Yeah, sorry, my mistake. Your solution really helped me. Thanks.
2

You can't reliably, cross-browser, use a DOM2 handler to prevent a DOM0 handler from running.

What you can do, though, is remove the DOM0 handler entirely:

$(document).ready(function() {
    var btn = $("#btn");
    btn.click(function() {
        alert("Want to show only this message");        
        return false;
    });
    btn[0].onclick = null;   // <==== Here
})​;

Comments

1

Just removing the DOM handler will do the job. No need to return false; or e.preventDefault();

$(document).ready(function() {
    $("#btn").click(function(e) {
        alert("Want to show only this message");        
    }).prop("onclick", null );
})​

DEMO

2 Comments

There were two previous answers saying this when you posted this answer (each slightly different, posted almost simultaneously). Surely in the more than 10 minutes since those were posted, you could see this was just a duplicate answer. Having lots of duplicate answers just increases clutter.
Agree but all of the answers are including return false; or e.preventDefault(). I wanted to highlight this point.
-3

You are looking for preventDefault

Description: If this method is called, the default action of the event will not be triggered.

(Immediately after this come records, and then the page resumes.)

Lemma keys_other_than_convert_keep_the_batch_witness :
  env (world (react (KeyDown false true "W") (system_of scenario_b))) =
  env (world (system_of scenario_b)).
Proof.
  apply (keys_other_than_convert_keep_the_batch false true "W" (system_of scenario_b)).
  reflexivity.
Defined.

Lemma lower_idemp c : Js.lower (Js.lower c) = Js.lower c.
Proof. by destruct c as [[] [] [] [] [] [] [] []]. Qed.

Lemma toLowerCase_idemp s : Js.toLowerCase (Js.toLowerCase s) = Js.toLowerCase s.
Proof. induction s as [|c s IH]; [done|]. simpl. by rewrite lower_idemp, IH. Qed.

(** X14. handleKeyDown does not tell the case of the key: an event has the
    effect of the same event with its key in lower case. *)
Theorem key_case_is_ignored (typing shiftKey : bool) (key : string) (sys : System) :
  react (KeyDown typing shiftKey (Js.toLowerCase key)) sys =
  react (KeyDown typing shiftKey key) sys.
Proof. cbn [react]. unfold handleKeyDown. by rewrite toLowerCase_idemp. Qed.

(** X15. Of the combinations the shortcuts help lists, Ctrl+D (Download
    All) and Shift+A (Select AVIF Format), pressed as listed, leave the
    Converter as it is: downloading needs Shift, and no case of the
    handler answers to the key A. *)
Theorem listed_shortcuts_without_effect (keys : list string) (description : string)
    (sys : System) :
  (keys, description) ∈ shortcuts →
  description = "Download All" ∨ description = "Select AVIF Format" →
  react (press keys) sys = sys.
Proof.
  intros Hin Hd. unfold shortcuts in Hin.
  repeat (apply elem_of_cons in Hin as [[= -> ->]|Hin];
          [by destruct Hd as [Hd|Hd]; try discriminate Hd|]).
  by apply elem_of_nil in Hin.
Qed.

Lemma listed_shortcuts_without_effect_witness :
  react (press ["Ctrl"; "D"]) (system_of scenario_b) = system_of scenario_b.
Proof.
  apply (listed_shortcuts_without_effect ["Ctrl"; "D"] "Download All").
  - unfold shortcuts. apply list_elem_of_further, list_elem_of_here.
  - by left.
Defined.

$(document).ready(function() {
    $("#btn").click(function(e) {
        alert("Want to show only this message");        
        e.preventDefault();
    })
})​

3 Comments

wrong on 3 counts: the onclick directly on the element executes before the jQuery handler, returning false from a jQuery handler already prevents default and prevent default doesn't stop other handlers from executing in the first place
Returning false from a jquery click handler already does prevent default for you.
DOM0 handlers (onxyz) are executed before DOM2 handlers on some engines. And preventing the default action doesn't necessarily prevent them on others. Stopping propagation might, on some. But what you really need to do is remove the DOM0 handler.